Le lendemain, vers 7 heures, tous sont conduits à pied au camp annexe de Birkenau ; alors choisi pour mettre en œuvre la « solution finale » – le génocide des Juifs européens -, ce site en construction présente un contexte plus meurtrier pour tous les concentrationnaires. À leur arrivée, les “45000” sont répartis dans les Blocks 19 et 20 du secteur B-Ib, le premier créé.
Le 10 juillet, après l’appel général, ils subissent un bref interrogatoire d’identité qui parachève leur enregistrement et au cours duquel ils déclarent une profession (celle qu’ils exerçaient en dernier lieu ou une autre, supposée être plus “protectrice” dans le contexte du camp). Puis ils sont envoyés au travail dans différents Kommandos.
Le 13 juillet, après l’appel du soir – l’ensemble des “45000” ayant passé cinq jours à Birkenau -, une moitié des membres du convoi est ramenée au camp principal (Auschwitz-I). Aucun document ni témoignage ne permet actuellement de préciser dans lequel des deux sous-camps du complexe concentrationnaire a alors été affecté Louis Lacour.
Il meurt à Auschwitz le 31 octobre 1942, d’après l’acte de décès établi par l’administration SS du camp (Sterbebücher).
À Issy-les-Moulineaux, son nom est inscrit sur le monument « à la mémoire des combattants et de toutes les victimes de guerre », place Bonaventure-Lecat, derrière la mairie.
- Sur une des stèles du monument d’Issy-les-Moulineaux,
les “45000” : Delbès Camille, Dumont Paul, Lacour Louis
et Rossignol Ernest.
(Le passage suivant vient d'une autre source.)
(** C4, as stated, fails: a stop does not wait for the cycle in flight.
    In the program as it configures itself the task is suspended in the
    sleep that begins a cycle: a stop ends it there, and the retrieval
    that the cycle makes when it runs to its end is not made.  With an
    evaluator that asks the provider the task is suspended in the middle
    of a cycle, after it has retrieved the block of the session and
    before the block is scored: a stop ends it there, and the score that
    the cycle caches when it runs to its end is not cached. *)
Lemma stop_abandons_cycle :
  let retrievals (self : SelfCorrector) :=
    Store.total_retrieved (Store._stats (store_of self)) in
  let cached (self : SelfCorrector) :=
    len (Service._evaluation_cache (relevance_service self)) in
  (sleeping 60 Samples.sleeping_task = true
   /\ fst (stop Samples.answering Samples.sleeping_task) = Ok tt
   /\ _active (snd (stop Samples.answering Samples.sleeping_task)) = false
   /\ retrievals (snd (stop Samples.answering Samples.sleeping_task)) = 0
   /\ fst (run Samples.answering Samples.sleeping_task) = Ok tt
   /\ retrievals (snd (run Samples.answering Samples.sleeping_task)) = 1)
  /\ (awaiting_provider Samples.asking_task = true
      /\ retrievals (state_of Samples.asking_task) = 1
      /\ fst (stop Samples.answering Samples.asking_task) = Ok tt
      /\ _active (snd (stop Samples.answering Samples.asking_task)) = false
      /\ cached (snd (stop Samples.answering Samples.asking_task)) = 0
      /\ fst (run Samples.answering Samples.asking_task) = Ok tt
      /\ cached (snd (run Samples.answering Samples.asking_task)) = 1).
Proof.
  cbv zeta. repeat split; vm_compute; reflexivity.
Qed.
(* ===== verification/Prelude.v ===== *)
(** * Hypeterm: a verified model of the terminal relay

    Hypeterm relays shell output. A publisher (a machine that runs the shell,
    [src/publisher]) connects to the server ([src/server]) over a WebSocket and
    streams every byte its terminals write. The server keeps the newest part of
    each terminal's output in a ring, checkpoints it to SQLite, and sends it to
    mirrors (other WebSocket clients, which may also type into the terminal).
    This development models both Rust programs: the path of a byte from the
    shell to a mirror and of a keystroke back, who is allowed to do what, what
    is stored, how the processes start, follow their settings and stop; and it
    proves what each part promises the next.

    ** The parts and how they interact

    A byte of output goes through the model in this order:

    - the hosted shell: the threads of the pseudo-terminal ([Pty]:
      [publisher/src/pty.rs]), the loop that shows, mirrors and types ([Pump]:
      [pump] of [main.rs]) and the stream driver ([Stream]: [stream.rs], [drive]
      of [publish.rs]), which retains, slices and retransmits;
    - the local socket ([Ipc], [LocalPaths]: [ipc.rs]) to the daemon ([Daemon],
      [DaemonServe]: [daemon.rs]), whose relay connection carries the terminals
      of the whole machine ([Multiplexer]: [session.rs]);
    - [Frames] ([server/src/relay/frames.rs], [publisher/src/protocol.rs]), the
      binary layout both crates encode and decode;
    - the publisher connection ([PublisherConn]: [relay/publisher.rs]), which
      checks the frame, waits for room, and appends it;
    - the terminal ([Terminal]: [relay/terminal.rs]), which appends it to its
      ring ([Ring]: [relay/ring.rs]) and fans it out to the subscribers' queues;
    - the checkpoint task ([Flush]: [relay/flush.rs]), which commits it through
      [Repo] ([db/repo.rs], [schema.sql]) and advances the durable offset that
      the connection acknowledges;
    - the mirror connection ([MirrorConn]: [relay/mirror.rs]), which replays
      what a new subscriber missed, forwards what is queued, and sends input the
      other way.

    The registry ([Registry]: [relay/registry.rs]) is what the relay's tasks
    share: resident terminals, the slot of each device's publisher, pending
    requests for terminals, connection permits. In front of it stands the HTTP
    API: a request is routed and let in ([Operator]: [http/mod.rs],
    [http/context.rs]), its principal authenticated ([Auth]: [http/auth.rs],
    over the tables of [Accounts] and the keys and tokens of [Crypto]), and
    handled ([Handlers]: [http/devices.rs], [terminals.rs], [ws.rs]). The
    settings ([Settings], [SettingsStore]) reach every part as a snapshot;
    [Listener], [Bootstrap], [Background] and [Maintenance] are the process
    around it. The publisher's commands and its state file ([PublisherMain],
    [PublisherState], [ApiClient]) call that API.

    ** The files

    Shared:
    - [Prelude]: results, machine words, bytes, texts, big-endian integers, list
      windows ([takeN], [dropN], [sliceN]) with their lemmas, and the tactics
      the other files use. [Json], [Utf8]: JSON values, text as bytes.
      [StateMonad]: state passing. [FileSystem]: files whose every call may
      fail. [Float64]: [f64] arithmetic. [Net]: addresses and their parsers.

    The relay:
    - [Ring], [Frames], [Messages], [Wsio]: the replay buffer; the binary and
      the control messages; the connection's writer and heartbeat.
    - [Terminal], [TerminalFacts], [TerminalSpec], [TerminalProps]: the locked
      state and its methods; what each preserves; the transition system of a
      terminal with all its tasks and its invariant; the theorems.
    - [Repo]; [Registry], [RegistryProps], [RegistryTerminals]; [Flush].
    - [Conversation], [PublisherConn], [PublisherProps], [PublisherControl],
      [PublisherSession]; [MirrorConn], [MirrorProps]: the two kinds of
      connection, with a logic for what a handler writes.

    The server around it:
    - [Errors], [Responses]: [ApiError], rejected requests and the responses
      ([error.rs], [http/extract.rs]).
    - [Crypto], [CryptoProps]: length-prefixed encodings, keys, signing inputs,
      tokens ([util.rs], [crypto.rs]).
    - [Accounts], [AccountsProps]: identities, devices, challenges, tickets,
      signing keys, idempotency records ([db/repo.rs]).
    - [Server], [AppLogic]: what the handlers share, and how to reason about
      them ([app.rs], [http/context.rs], [http/idempotency.rs]).
    - [Auth], [AuthProps], [Login]; [Handlers], [HandlersProps], [Pages],
      [Retries], [HandlerExamples]; [Operator], [OperatorProps].
    - [SettingsDefs], [Settings], [SettingsStore], [StoreProps]: the declared
      settings, their validation and typed reads, and the store.
    - [Maintenance], [MaintenanceProps], [Background],
      [Listener], [ListenerProps], [Bootstrap], [BootstrapProps], [Metrics],
      [MetricsProps], [Pool]: sweeping, timing, following the
      settings, listening, starting, counting, and the database's connections.

    The publisher:
    - [Stream], [Pipeline]: the driver; both ends over a lossy network.
    - [Multiplexer], [MultiplexerProps], [MultiplexerSession], [Dial]: one
      relay connection for many terminals, its life over reconnects, and how it
      is made.
    - [Ipc], [LocalPaths], [Daemon], [DaemonProps], [DaemonHosting],
      [DaemonServe], [DaemonServeProps]: the socket and the daemon.
    - [PublisherState], [PublisherStateProps], [ApiClient], [PublisherMain],
      [PublisherMainProps], [Pump], [PumpProps], [Pty]: the program itself.

    ** How state corresponds to the code

    A struct is a [Record] with the source's fields under a short prefix, an
    enum an [Inductive] with its constructors. A [u64] is an [N] with its sums
    wrapped ([+₆₄]); a database column is the [i64] in [Z]; a [String] is a
    list of code points. A critical section of a mutex is one function on the
    locked record, hence one step. What the source shares by [Arc] (terminal
    handles, channels, watch cells, queues) lives in a map from locations in
    [Registry] or from subscriber ids in [TerminalInner], and tables hold
    locations. A method that awaits the database is a computation of [RegM]; a
    connection's handler is one of [StM] over the connection beside the registry
    ([ConnM], [MirM]); an HTTP handler is one of [AppM] over the whole server;
    a publisher's command is one of [FilesM] or [CmdM]. Every database or file
    call consumes a fault from an oracle, so a theorem about a handler holds for
    every pattern of failures.

    Where the source awaits and other tasks run, the definition takes what they
    did: the [between] of [flush_once], the [others] of the connections and of
    [AppM], the [Meanwhile] of an awaited open, the [ShutdownOthers] of a
    shutdown, what arrives with each read in [Daemon], the steps of [tstep] and
    [load_step]. In [Daemon] a client's answer to [retire] and the exit 50 ms
    later are two steps, with every other client's in between. In [Pump] a send
    that finds its channel full leaves the loop waiting, and no arm is polled
    until it is answered. In [Pool] the atomics are relaxed, as in the source: a
    load may be answered by any older write that the mutex beside them does not
    rule out. Loops over a select are runs over events ([pump_step],
    [serve_step], [pool_step], [pty_step], [supervisor_turn], [sweep_step]): an
    event is an arm with the answers of the system calls in it, and a step is
    undefined where the arm is not ready.

    ** The theorems

    - End to end ([Pipeline], [PumpProps], [DaemonHosting]): whatever the
      network loses, repeats or reorders, the relay's log is a prefix of what
      the terminal wrote, which an interactive host has shown, also through the
      daemon's socket for pieces within its frame; a reconnect completes it; a
      mirror that ends does not harm the shell (one that stalls freezes it:
      [PumpProps.freezing_is_reachable]).
    - Replay and live output ([TerminalProps]): what a subscriber received and
      has queued is one contiguous stretch of the log; a subscriber that cannot
      keep up is detached and told so; nothing follows a close.
    - Durability ([Flush], [PublisherProps], [RegistryTerminals],
      [ListenerProps], [Background]): the durable offset moves only behind
      a commit, backpressure makes room or fails before an append could evict
      bytes that are not durable, a reload restores what was stored, a graceful
      shutdown that is not cut short leaves uncommitted only what is written
      during its last flush, and recovery starts the grace period of every device
      that had a terminal open.
    - Who may do what ([AuthProps], [HandlersProps], [AccountsProps],
      [MirrorProps], [PublisherProps], [OperatorProps], [CryptoProps]): a token
      needs a signature by a registered key; a challenge or ticket is used once;
      a revoked device is refused by every door; terminals are for their owner
      only; input reaches the publisher exactly when subscription, scope, grant,
      rate and sequence allow it; reading the settings shows no secret.
    - A user who follows the protocol gets through ([Login],
      [PublisherControl], [Retries], [Pages]): login works, whoever asked for a
      terminal that a version 2 publisher opens learns what the open came to, a
      retry opens nothing twice, pages cover the list.
    - Stored things stay well formed ([AccountsProps], [StoreProps],
      [MaintenanceProps], [PublisherStateProps], [PublisherMainProps],
      [BootstrapProps]): settings that are served are valid, patches and saves
      are all or nothing, the sweep spares open terminals, keys and identities
      are kept wherever the check that their file exists does not fail.
    - Processes ([DaemonProps], [DaemonServeProps], [LocalPaths],
      [MultiplexerSession], [ListenerProps], [Pool], [Pty]): claims are
      exclusive, a shell is hosted only with consent, the daemon stands down
      only when it is not in use, its socket is in a private directory, no
      terminal is left behind at the relay from the moment its open is sent,
      listeners and (as far as relaxed atomics let them) database connections
      follow the settings.
    - Exactness of the small parts ([Ring], [Frames], [Messages], [Metrics],
      [Responses]): refinements of a reference, exact decoders, negotiation,
      what a rejected request is answered.

    Some theorems record where the code does less than it says or means to:
    [PublisherControl.decline_detail_can_panic],
    [Responses.rejection_can_panic],
    [RegistryProps.late_detach_fails_new_requests],
    [RegistryProps.supersede_unheard_when_busy],
    [RegistryTerminals.repeated_open_keeps_metadata],
    [TerminalProps.shrinking_skips_dirty_bytes],
    [MultiplexerSession.failure_reopens_everything],
    [MultiplexerSession.mismatch_lost_when_full],
    [MultiplexerSession.stash_replaces_a_shell],
    [MultiplexerSession.session_never_gives_up],
    [DaemonProps.large_output_ends_the_client],
    [DaemonServeProps.ended_session_keeps_daemon],
    [DaemonServeProps.second_caller_is_dropped],
    [PumpProps.output_forgets_the_close], [PumpProps.frozen_takes_nothing] with
    [PumpProps.freezing_is_reachable], [PublisherMainProps.pair_cannot_pair],
    [ListenerProps.failed_rebind_stops_listening],
    [ListenerProps.new_limit_is_not_applied],
    [OperatorProps.recovery_refuses_by_default],
    [BootstrapProps.settings_without_action_panics],
    [ListenerProps.limit_is_per_socket],
    [DaemonHosting.retiring_drops_a_client],
    [MirrorProps.failing_load_tells],
    [BootstrapProps.failing_check_replaces_key],
    [PublisherMainProps.failing_check_forgets_machine],
    [Pool.connect_misses_a_change], [Pool.relaxed_load_keeps_old_value],
    [Pool.stale_generation_passes],
    [Background.changes_put_off_the_sweep].

    ** Fuel

    [replay_loop] runs on [replay_fuel], one unit per chunk and one for the
    last test: [TerminalProps.replay_loop_spec] shows that it reaches the end.
    [chunks_loop] and [read_frames_loop] have the length of their input, enough
    because a chunk or a frame is not empty ([Pipeline.chunks_loop_concat],
    [Ipc.read_frames_spec]); so has the parser of
    length-prefixed fields. Following a list's pages takes at most one page per
    row ([Pages]). Runs are structural on their events, [reattach] on its eight
    attempts, every other recursion on its data.

    ** What is not modelled

    Library code is a parameter of the definitions that use it, with what the
    code relies on as hypotheses that a concrete instance satisfies: [serde_json]
    ([JsonApi], [JsonText], [IpcJson], [FromSlice]), hashes, signatures, ciphers
    and base64 ([CryptoLib]), timestamps and identifiers as text ([ChronoLib],
    [UuidLib]), the order of a hash map ([HashIter]). SQLite is tables with
    constraints and a fault oracle, tokio's channels are lists with capacities,
    TLS and HTTP are the answers of their calls. Tracing and its set-up
    ([observability.rs]) are left out, except where evaluating a log argument
    can panic; so is counting in the metrics, outside of [Metrics]. The
    publisher's command line ([clap]), what its commands print, the desktop's
    terminal emulators beyond their argument lists, and the Windows variants are
    left out. The generator and the instants of timers are arguments. The
    Android client is written in other languages. *)

From Stdlib Require Strings.Ascii Strings.String.
From Stdlib Require Export NArith Lia Strings.Byte.
From stdpp Require Export base numbers strings fin_maps gmap.
From stdpp Require Export list.
From stdpp Require pretty.
(* ===== verification/Settings.v ===== *)
(** * Typed runtime settings ([server/src/settings/mod.rs])

    [Value], its validation against a [SettingDef], and [Snapshot], the
    consistent view every request, connection and output batch captures. A
    snapshot whose values all validate ([snapshot_valid]) reads back inside the
    declared bounds through the lossy accessors. Loading, storing and patching
    settings, JSON and secrets are in [SettingsStore]. *)

From S2P Require Export SettingsDefs.

Open Scope N_scope.
Open Scope hype_scope.

Inductive Value :=
| VBool (b : bool)
| VInt (i : Z)
| VStr (s : text)
| VList (l : list text).
#[export] Instance Value_eq_dec : EqDecision Value.
Proof. solve_decision. Defined.

Definition default_value (d : SettingDef) : Value :=
  match d_default d with
  | DBool b => VBool b
  | DInt i => VInt i
  | DStr s => VStr s
  | DList l => VList l
  end.

Definition find_def (name : string) : option SettingDef :=
  head (filter (λ d, d_name d = name) DEFS).

(** [validate_value]; the error is the message. *)
Definition validate_value (d : SettingDef) (v : Value) : result text unit :=
  match d_kind d, v with
  | KBool, VBool _ => Ok ()
  | KInt, VInt i =>
      if from_option (λ m, (i <? m)%Z) false (d_min d) then
        Err (lit (d_name d) ++ lit " must be at least " ++ lit (pretty.pretty (default 0%Z (d_min d))))
      else if from_option (λ m, (m <? i)%Z) false (d_max d) then
        Err (lit (d_name d) ++ lit " must be at most " ++ lit (pretty.pretty (default 0%Z (d_max d))))
      else Ok ()
  | KStr, VStr _ | KSecret, VStr _ => Ok ()
  | KEnum, VStr s =>
      if bool_decide (s ∈ default [] (d_allowed d)) then Ok ()
      else Err (lit (d_name d) ++ lit " must be one of "
                ++ foldr (λ a acc, if is_empty acc then a else a ++ lit ", " ++ acc) []
                     (default [] (d_allowed d)))
  | KList, VList items =>
      if existsb (λ s, is_empty (trim s)) items then
        Err (lit (d_name d) ++ lit " must not contain empty entries")
      else Ok ()
  | _, _ => Err (lit (d_name d) ++ lit " has the wrong value type")
  end.

(** The secret box is left out: no accessor below uses it. *)
Record Snapshot := mkSnapshot {
  sn_revision : Z;
  sn_values : gmap string Value;
}.

Definition snapshot_get (name : string) (sn : Snapshot) : Value :=
  match sn_values sn !! name with
  | Some v => v
  | None => from_option default_value (VInt 0) (find_def name)
  end.

Definition sn_int (name : string) (sn : Snapshot) : Z :=
  match snapshot_get name sn with VInt i => i | _ => 0%Z end.
Definition sn_u64 (name : string) (sn : Snapshot) : N := of_i64 (sn_int name sn).
Definition sn_usize (name : string) (sn : Snapshot) : N := of_i64 (sn_int name sn).
Definition sn_u32 (name : string) (sn : Snapshot) : N :=
  Z.to_N (Z.min (Z.max (sn_int name sn) 0) 4294967295).
Definition sn_bool (name : string) (sn : Snapshot) : bool := bool_decide (snapshot_get name sn = VBool true).
Definition sn_list (name : string) (sn : Snapshot) : list text :=
  match snapshot_get name sn with VList l => l | _ => [] end.
(** Durations in the unit of the setting. *)
Definition sn_duration_ms (name : string) (sn : Snapshot) : N := sn_u64 name sn.
Definition sn_duration_secs (name : string) (sn : Snapshot) : N := sn_u64 name sn.
Definition replay_capacity (sn : Snapshot) : N :=
  N.min (sn_usize keys.TERMINAL_REPLAY_CAPACITY_BYTES sn) (Z.to_N REPLAY_CAPACITY_HARD_MAX).

(** ** Validated snapshots *)

(** What every stored or patched value has passed. *)
Definition snapshot_valid (sn : Snapshot) : Prop :=
  ∀ name d v, find_def name = Some d → sn_values sn !! name = Some v → validate_value d v = Ok ().

Definition snapshot_default : Snapshot := mkSnapshot 1 ∅.
Lemma snapshot_default_valid : snapshot_valid snapshot_default.
Proof. intros ??? _ [=]. Qed.

#[export] Instance DefaultValue_eq_dec : EqDecision DefaultValue.
Proof. solve_decision. Defined.
#[export] Instance Reload_eq_dec : EqDecision Reload.
Proof. solve_decision. Defined.
#[export] Instance SettingDef_eq_dec : EqDecision SettingDef.
Proof. solve_decision. Defined.
#[export] Instance result_eq_dec {E A} `{EqDecision E, EqDecision A} : EqDecision (result E A).
Proof. solve_decision. Defined.

(** A declaration is found under its own name and its default passes. *)
Definition def_ok (d : SettingDef) : bool :=
  bool_decide (find_def (d_name d) = Some d)
  && bool_decide (validate_value d (default_value d) = Ok ())
  && match d_kind d with
     | KInt => bool_decide (is_Some (d_min d)) && bool_decide (is_Some (d_max d))
               && bool_decide (0 ≤ default 0 (d_min d) ∧ default 0 (d_max d) < 9223372036854775808)%Z
     | _ => true
     end.

Lemma defs_ok : Forall (λ d, def_ok d = true) DEFS.
Proof. apply (bool_decide_unpack (Forall (λ d, def_ok d = true) DEFS)). by vm_compute. Qed.

Lemma find_def_elem name d : find_def name = Some d → d ∈ DEFS ∧ d_name d = name.
Proof.
  unfold find_def. intros H.
  assert (d ∈ filter (λ d, d_name d = name) DEFS) as [? ?]%list_elem_of_filter; [|done].
  destruct (filter _ DEFS); simplify_eq/=. by left.
Qed.

(** An integer setting of a validated snapshot is inside its bounds. *)
Lemma sn_int_bounds sn name d mn mx :
  snapshot_valid sn → find_def name = Some d → d_kind d = KInt →
  d_min d = Some mn → d_max d = Some mx →
  (mn ≤ sn_int name sn ≤ mx ∧ 0 ≤ mn ∧ mx < 9223372036854775808)%Z.
Proof.
  intros Hv Hd Hk Hmn Hmx. destruct (find_def_elem _ _ Hd) as [Hin <-].
  pose proof (proj1 (Forall_forall _ _) defs_ok d Hin) as Hok. unfold def_ok in Hok.
  rewrite Hk, Hmn, Hmx in Hok. cbn in Hok.
  assert (validate_value d (snapshot_get (d_name d) sn) = Ok ()) as Hval.
  { unfold snapshot_get. destruct (sn_values sn !! d_name d) as [v|] eqn:E; [by eapply Hv|].
    rewrite Hd. cbn. apply andb_prop in Hok as [[_ Hok]%andb_prop _].
    by apply bool_decide_eq_true in Hok. }
  apply andb_prop in Hok as [_ Hb]. apply bool_decide_eq_true in Hb.
  unfold sn_int. unfold validate_value in Hval. rewrite Hk, Hmn, Hmx in Hval.
  destruct (snapshot_get _ sn); try done. cbn in Hval.
  destruct (Z.ltb_spec i mn); [done|]. destruct (Z.ltb_spec mx i); [done|]. lia.
Qed.

(** ** Properties *)

(** Every declared setting is found under its own unique name and its
    default passes its own validation, and every integer setting declares
    bounds that fit the unsigned accessors. *)
Theorem settings_declarations_consistent :
  NoDup ALL_KEYS
  ∧ ∀ d, d ∈ DEFS →
      find_def (d_name d) = Some d
      ∧ validate_value d (default_value d) = Ok ()
      ∧ (d_kind d = KInt → ∃ mn mx, d_min d = Some mn ∧ d_max d = Some mx
           ∧ (0 ≤ mn ∧ mx < 9223372036854775808)%Z).
Proof.
  split; [apply (bool_decide_unpack (NoDup ALL_KEYS)); by vm_compute|].
  intros d Hin. pose proof (proj1 (Forall_forall _ _) defs_ok d Hin) as Hok. unfold def_ok in Hok.
  apply andb_prop in Hok as [[H1 H2]%andb_prop H3].
  apply bool_decide_eq_true in H1, H2. split_and!; [done|done|].
  intros Hk. rewrite Hk in H3. apply andb_prop in H3 as [[Hmn Hmx]%andb_prop Hb].
  apply bool_decide_eq_true in Hmn as [mn Hmn], Hmx as [mx Hmx], Hb.
  exists mn, mx. rewrite Hmn, Hmx in Hb. done.
Qed.

(** The limits the relay runs with are sane for every snapshot whose
    stored values passed validation, whatever is stored: the replay window is
    positive and never above the specification's ceiling, a frame and the
    unacknowledged window are positive and an unsigned read of them loses
    nothing, at least one checkpoint attempt is made. *)
Theorem validated_limits (sn : Snapshot) :
  snapshot_valid sn →
  1024 ≤ replay_capacity sn ≤ 1500000
  ∧ 1024 ≤ sn_u64 keys.LIMITS_MAX_OUTPUT_FRAME_BYTES sn ≤ 8388608
  ∧ 65536 ≤ sn_u64 keys.LIMITS_MAX_UNACKED_OUTPUT_BYTES sn ≤ 268435456
  ∧ 65536 ≤ sn_u64 keys.MIRROR_SUBSCRIBER_QUEUE_BYTES sn ≤ 268435456
  ∧ 1024 ≤ sn_usize keys.MIRROR_REPLAY_CHUNK_BYTES sn ≤ 1048576
  ∧ 1 ≤ sn_u32 keys.PERSISTENCE_COMMIT_RETRY_MAX_ATTEMPTS sn ≤ 1000
  ∧ sn_u64 keys.PERSISTENCE_FLUSH_BYTES sn = Z.to_N (sn_int keys.PERSISTENCE_FLUSH_BYTES sn).
Proof.
  intros Hv. unfold replay_capacity, sn_usize, sn_u64, sn_u32, of_i64.
  pose proof (sn_int_bounds sn keys.TERMINAL_REPLAY_CAPACITY_BYTES _ _ _ Hv eq_refl eq_refl eq_refl eq_refl).
  pose proof (sn_int_bounds sn keys.LIMITS_MAX_OUTPUT_FRAME_BYTES _ _ _ Hv eq_refl eq_refl eq_refl eq_refl).
  pose proof (sn_int_bounds sn keys.LIMITS_MAX_UNACKED_OUTPUT_BYTES _ _ _ Hv eq_refl eq_refl eq_refl eq_refl).
  pose proof (sn_int_bounds sn keys.MIRROR_SUBSCRIBER_QUEUE_BYTES _ _ _ Hv eq_refl eq_refl eq_refl eq_refl).
  pose proof (sn_int_bounds sn keys.MIRROR_REPLAY_CHUNK_BYTES _ _ _ Hv eq_refl eq_refl eq_refl eq_refl).
  pose proof (sn_int_bounds sn keys.PERSISTENCE_COMMIT_RETRY_MAX_ATTEMPTS _ _ _ Hv eq_refl eq_refl eq_refl eq_refl).
  pose proof (sn_int_bounds sn keys.PERSISTENCE_FLUSH_BYTES _ _ _ Hv eq_refl eq_refl eq_refl eq_refl).
  unfold REPLAY_CAPACITY_HARD_MAX. lia.
Qed.

Lemma validated_limits_witness :
  let sn := mkSnapshot 2 {[ keys.TERMINAL_REPLAY_CAPACITY_BYTES := VInt 4096 ]} in
  1024 ≤ replay_capacity sn ≤ 1500000
  ∧ 1024 ≤ sn_u64 keys.LIMITS_MAX_OUTPUT_FRAME_BYTES sn ≤ 8388608
  ∧ 65536 ≤ sn_u64 keys.LIMITS_MAX_UNACKED_OUTPUT_BYTES sn ≤ 268435456
  ∧ 65536 ≤ sn_u64 keys.MIRROR_SUBSCRIBER_QUEUE_BYTES sn ≤ 268435456
  ∧ 1024 ≤ sn_usize keys.MIRROR_REPLAY_CHUNK_BYTES sn ≤ 1048576
  ∧ 1 ≤ sn_u32 keys.PERSISTENCE_COMMIT_RETRY_MAX_ATTEMPTS sn ≤ 1000
  ∧ sn_u64 keys.PERSISTENCE_FLUSH_BYTES sn = Z.to_N (sn_int keys.PERSISTENCE_FLUSH_BYTES sn).
Proof.
  apply validated_limits. intros name d v Hd Hv. cbn in Hv.
  apply lookup_singleton_Some in Hv as [<- <-]. vm_compute in Hd. injection Hd as <-. reflexivity.
Defined.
Cliché Mémoire Vive.
Notes :
[1] Issy-les-Moulineaux : jusqu’à la loi du 10 juillet 1964, cette commune fait partie du département de la Seine, qui inclut Paris et de nombreuses villes de la “petite couronne”, dont la “ceinture rouge” des municipalités dirigées par des maires communistes (transfert administratif effectif en janvier 1968).
[2] L’hôtel Matignon : le 8 septembre 1940, les Renseignements généraux de la préfecture de police constatent la réquisition de l’hôtel pour le bureau de cantonnement des hommes de la police militaire secrète : Geheime Feldpolizei – Dienstelle – Männer-Unterkunft (source : Cécile Desprairies, Paris dans la Collaboration, éditions du Seuil, mars 2009, page 268).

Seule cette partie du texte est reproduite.